▸ Extracted information:
(** * VideoProcessor: sampling, caching and compositing pipeline

    A shallow embedding of [components/VideoProcessor.tsx]: the analysis
    scheduler ([startAnalysis]), the playback tick ([playbackLoop]), the
    play toggle ([togglePlay]) and the two render functions
    ([renderSegmentationOverlay], [drawMaskToContext]); then the triggers
    and the reset of the component, the two services of [services/] and the
    loading of the model in [App.tsx].

    JavaScript numbers are kept behind the interface [Number], with two
    implementations: [Binary64] (IEEE 754 double precision, what the engine
    computes) and [Exact] (rationals extended with the two infinities and
    NaN, the arithmetic the code is written for). Every function of the
    component is defined once, over the interface. *)

From Stdlib Require Import ZArith QArith Qround Qabs Qminmax Lia Lqa Bool Ascii String.
From Stdlib Require Import Sorted.
From Stdlib Require Import Floats.SpecFloat.
From stdpp Require Import base list.

Local Open Scope Z_scope.

(** ** JavaScript numbers *)

Class Number := {
  num : Type;
  (** an integer literal, or an integer-valued DOM attribute *)
  of_Z : Z -> num;
  Infinity : num;
  add : num -> num -> num;
  sub : num -> num -> num;
  mul : num -> num -> num;
  div : num -> num -> num;
  (** [a < b] and [a <= b]; [a > b] is [ltb b a], [a >= b] is [leb b a] *)
  ltb : num -> num -> bool;
  leb : num -> num -> bool;
  (** [a === b] *)
  eqb : num -> num -> bool;
  Math_abs : num -> num;
  Math_min : num -> num -> num;
  Math_floor : num -> num;
  Math_ceil : num -> num;
  Math_round : num -> num;
  (** ToBoolean: false on 0 and NaN *)
  truthy : num -> bool;
}.

(** A decimal literal [m / 10^k]: the quotient is exact in [Exact] and
    correctly rounded in [Binary64], which is how the literal is read. *)
Definition decimal {JS : Number} (m : Z) (k : nat) : num :=
  div (of_Z m) (of_Z (10 ^ Z.of_nat k)).

(** The order properties of [<] and [<=] that the nearest-frame scan relies
    on. They hold with NaN and the infinities included. *)
Class NumberOrder (N : Number) : Prop := {
  ltb_irrefl : forall a : num, ltb a a = false;
  ltb_trans : forall a b c : num, ltb a b = true -> ltb b c = true -> ltb a c = true;
  leb_ltb_trans : forall a b c : num, leb a b = true -> ltb b c = true -> ltb a c = true;
  ltb_leb : forall a b : num, ltb a b = true -> leb a b = true;
  not_ltb_Infinity : forall a b : num, ltb a Infinity = false -> ltb a b = false;
}.

(** *** Exact arithmetic *)

Module Exact.

Inductive xnum := Fin (q : Q) | PosInf | NegInf | NaN.

Definition sign_inf (neg : bool) : xnum := if neg then NegInf else PosInf.

Definition xadd (a b : xnum) : xnum :=
  match a, b with
  | NaN, _ | _, NaN => NaN
  | Fin x, Fin y => Fin (x + y)
  | PosInf, NegInf | NegInf, PosInf => NaN
  | PosInf, _ | _, PosInf => PosInf
  | NegInf, _ | _, NegInf => NegInf
  end.

Definition xopp (a : xnum) : xnum :=
  match a with
  | Fin x => Fin (- x)
  | PosInf => NegInf
  | NegInf => PosInf
  | NaN => NaN
  end.

Definition xsub (a b : xnum) : xnum := xadd a (xopp b).

(** the sign of a number as [Some true] (negative), [Some false]
    (positive), or [None] for zero *)
Definition Qsign (x : Q) : option bool :=
  match Qnum x with Z0 => None | Zpos _ => Some false | Zneg _ => Some true end.

Definition xsign (a : xnum) : option (option bool) :=
  match a with
  | Fin x => Some (Qsign x)
  | PosInf => Some (Some false)
  | NegInf => Some (Some true)
  | NaN => None
  end.

Definition xmul (a b : xnum) : xnum :=
  match a, b with
  | Fin x, Fin y => Fin (x * y)
  | _, _ =>
      match xsign a, xsign b with
      | Some (Some s), Some (Some t) => sign_inf (xorb s t)
      | _, _ => NaN
      end
  end.

Definition xdiv (a b : xnum) : xnum :=
  match a, b with
  | NaN, _ | _, NaN => NaN
  | Fin x, Fin y =>
      match Qsign y with
      | Some _ => Fin (x / y)
      | None => match Qsign x with Some s => sign_inf s | None => NaN end
      end
  | Fin _, _ => Fin 0
  | _, Fin y =>
      match xsign a, Qsign y with
      | Some (Some s), Some t => sign_inf (xorb s t)
      | Some (Some s), None => sign_inf s
      | _, _ => NaN
      end
  | _, _ => NaN
  end.

Definition xltb (a b : xnum) : bool :=
  match a, b with
  | NaN, _ | _, NaN => false
  | Fin x, Fin y => negb (Qle_bool y x)
  | _, NegInf | PosInf, _ => false
  | _, _ => true
  end.

Definition xleb (a b : xnum) : bool :=
  match a, b with
  | NaN, _ | _, NaN => false
  | Fin x, Fin y => Qle_bool x y
  | NegInf, _ | _, PosInf => true
  | _, _ => false
  end.

Definition xeqb (a b : xnum) : bool :=
  match a, b with
  | Fin x, Fin y => Qeq_bool x y
  | PosInf, PosInf | NegInf, NegInf => true
  | _, _ => false
  end.

Definition xabs (a : xnum) : xnum :=
  match a with
  | Fin x => Fin (Qabs x)
  | PosInf | NegInf => PosInf
  | NaN => NaN
  end.

Definition xmin (a b : xnum) : xnum :=
  match a, b with
  | NaN, _ | _, NaN => NaN
  | _, _ => if xltb b a then b else a
  end.

Definition xmapZ (f : Q -> Z) (a : xnum) : xnum :=
  match a with
  | Fin x => Fin (inject_Z (f x))
  | _ => a
  end.

Definition xtruthy (a : xnum) : bool :=
  match a with
  | Fin x => match Qsign x with None => false | Some _ => true end
  | NaN => false
  | _ => true
  end.

#[export] Instance number : Number := {|
  num := xnum;
  of_Z := fun z => Fin (inject_Z z);
  Infinity := PosInf;
  add := xadd; sub := xsub; mul := xmul; div := xdiv;
  ltb := xltb; leb := xleb; eqb := xeqb;
  Math_abs := xabs; Math_min := xmin;
  Math_floor := xmapZ Qfloor;
  Math_ceil := xmapZ Qceiling;
  Math_round := xmapZ (fun x => Qfloor (x + (1 # 2)));
  truthy := xtruthy;
|}.

End Exact.

(** *** IEEE 754 binary64 *)

Module Binary64.

Definition prec : Z := 53.
Definition emax : Z := 1024.

Definition f64 := spec_float.

Definition f64_of_Z (z : Z) : f64 := binary_normalize prec emax z 0 false.

(** the integer [round (x)] for a rounding of the rationals to the
    integers given on [m / 2^k], as a double; integers, infinities and
    NaN are returned as they are *)
Definition to_integral (rnd : Z -> Z -> Z) (x : f64) : f64 :=
  match x with
  | S754_finite s m e =>
      if 0 <=? e then x
      else
        let z := rnd (if s then Z.neg m else Z.pos m) (2 ^ (- e)) in
        if z =? 0 then S754_zero s else f64_of_Z z
  | _ => x
  end.

Definition f64_floor : f64 -> f64 := to_integral Z.div.
Definition f64_ceil : f64 -> f64 := to_integral (fun a b => - ((- a) / b)).
(** [Math.round]: the floor of [x + 1/2], the sum taken exactly *)
Definition f64_round : f64 -> f64 := to_integral (fun a b => (2 * a + b) / (2 * b)).

Definition f64_min (a b : f64) : f64 :=
  match a, b with
  | S754_nan, _ | _, S754_nan => S754_nan
  | S754_zero s, S754_zero t => S754_zero (s || t)
  | _, _ => if SFltb b a then b else a
  end.

Definition f64_truthy (a : f64) : bool :=
  match a with
  | S754_zero _ | S754_nan => false
  | _ => true
  end.

#[export] Instance number : Number := {|
  num := f64;
  of_Z := f64_of_Z;
  Infinity := S754_infinity false;
  add := SFadd prec emax; sub := SFsub prec emax;
  mul := SFmul prec emax; div := SFdiv prec emax;
  ltb := SFltb; leb := SFleb; eqb := SFeqb;
  Math_abs := SFabs; Math_min := f64_min;
  Math_floor := f64_floor; Math_ceil := f64_ceil; Math_round := f64_round;
  truthy := f64_truthy;
|}.

End Binary64.

(** ** Data model ([types.ts]) *)

(** A mask as the predictor returns it ([RawImage]: width, height, data):
    one byte of membership per pixel. [createImageData] rejects a zero
    size, and a mask has the size of the predictor's input, so both sides
    are positive. *)
Record RawImage := {
  width : positive;
  height : positive;
  data : list N;
}.

Section Component.

Context {JS : Number}.

Record SegmentedClass := {
  label : string;
  score : num;
  mask : option RawImage;   (* [any]: null and undefined are [None] *)
}.

Record CachedFrame := {
  timestamp : num;
  odResult : list SegmentedClass;
}.

Inductive AnalysisStatus := idle | analyzing | complete.

(** ** Configuration *)

Definition CROP_PERCENT : num := decimal 20 2.
Definition SEG_INPUT_SIZE : num := of_Z 640.
Definition ANALYSIS_INTERVAL : num := decimal 2 1.
Definition MAX_DEMO_DURATION : num := of_Z 15.

(** ** The DOM objects the component holds *)

Record HTMLVideoElement := {
  duration : num;
  currentTime : num;
  paused : bool;
  ended : bool;
  videoWidth : num;
  videoHeight : num;
  clientWidth : num;
  clientHeight : num;
}.

(** The helper canvas of the mask compositor: its size and its RGBA bitmap,
    four bytes per pixel, row after row. *)
Record HelperCanvas := {
  helper_width : N;
  helper_height : N;
  helper_bitmap : list N;
}.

▸ Work to be completed: What you give back must match the material exactly, beginning with its first line and ending with the line holding "ltb_irrefl : forall".

▸ Answer for this exercise:
(** * VideoProcessor: sampling, caching and compositing pipeline

    A shallow embedding of [components/VideoProcessor.tsx]: the analysis
    scheduler ([startAnalysis]), the playback tick ([playbackLoop]), the
    play toggle ([togglePlay]) and the two render functions
    ([renderSegmentationOverlay], [drawMaskToContext]); then the triggers
    and the reset of the component, the two services of [services/] and the
    loading of the model in [App.tsx].

    JavaScript numbers are kept behind the interface [Number], with two
    implementations: [Binary64] (IEEE 754 double precision, what the engine
    computes) and [Exact] (rationals extended with the two infinities and
    NaN, the arithmetic the code is written for). Every function of the
    component is defined once, over the interface. *)

From Stdlib Require Import ZArith QArith Qround Qabs Qminmax Lia Lqa Bool Ascii String.
From Stdlib Require Import Sorted.
From Stdlib Require Import Floats.SpecFloat.
From stdpp Require Import base list.

Local Open Scope Z_scope.

(** ** JavaScript numbers *)

Class Number := {
  num : Type;
  (** an integer literal, or an integer-valued DOM attribute *)
  of_Z : Z -> num;
  Infinity : num;
  add : num -> num -> num;
  sub : num -> num -> num;
  mul : num -> num -> num;
  div : num -> num -> num;
  (** [a < b] and [a <= b]; [a > b] is [ltb b a], [a >= b] is [leb b a] *)
  ltb : num -> num -> bool;
  leb : num -> num -> bool;
  (** [a === b] *)
  eqb : num -> num -> bool;
  Math_abs : num -> num;
  Math_min : num -> num -> num;
  Math_floor : num -> num;
  Math_ceil : num -> num;
  Math_round : num -> num;
  (** ToBoolean: false on 0 and NaN *)
  truthy : num -> bool;
}.

(** A decimal literal [m / 10^k]: the quotient is exact in [Exact] and
    correctly rounded in [Binary64], which is how the literal is read. *)
Definition decimal {JS : Number} (m : Z) (k : nat) : num :=
  div (of_Z m) (of_Z (10 ^ Z.of_nat k)).

(** The order properties of [<] and [<=] that the nearest-frame scan relies
    on. They hold with NaN and the infinities included. *)
Class NumberOrder (N : Number) : Prop := {
  ltb_irrefl : forall a : num, ltb a a = false;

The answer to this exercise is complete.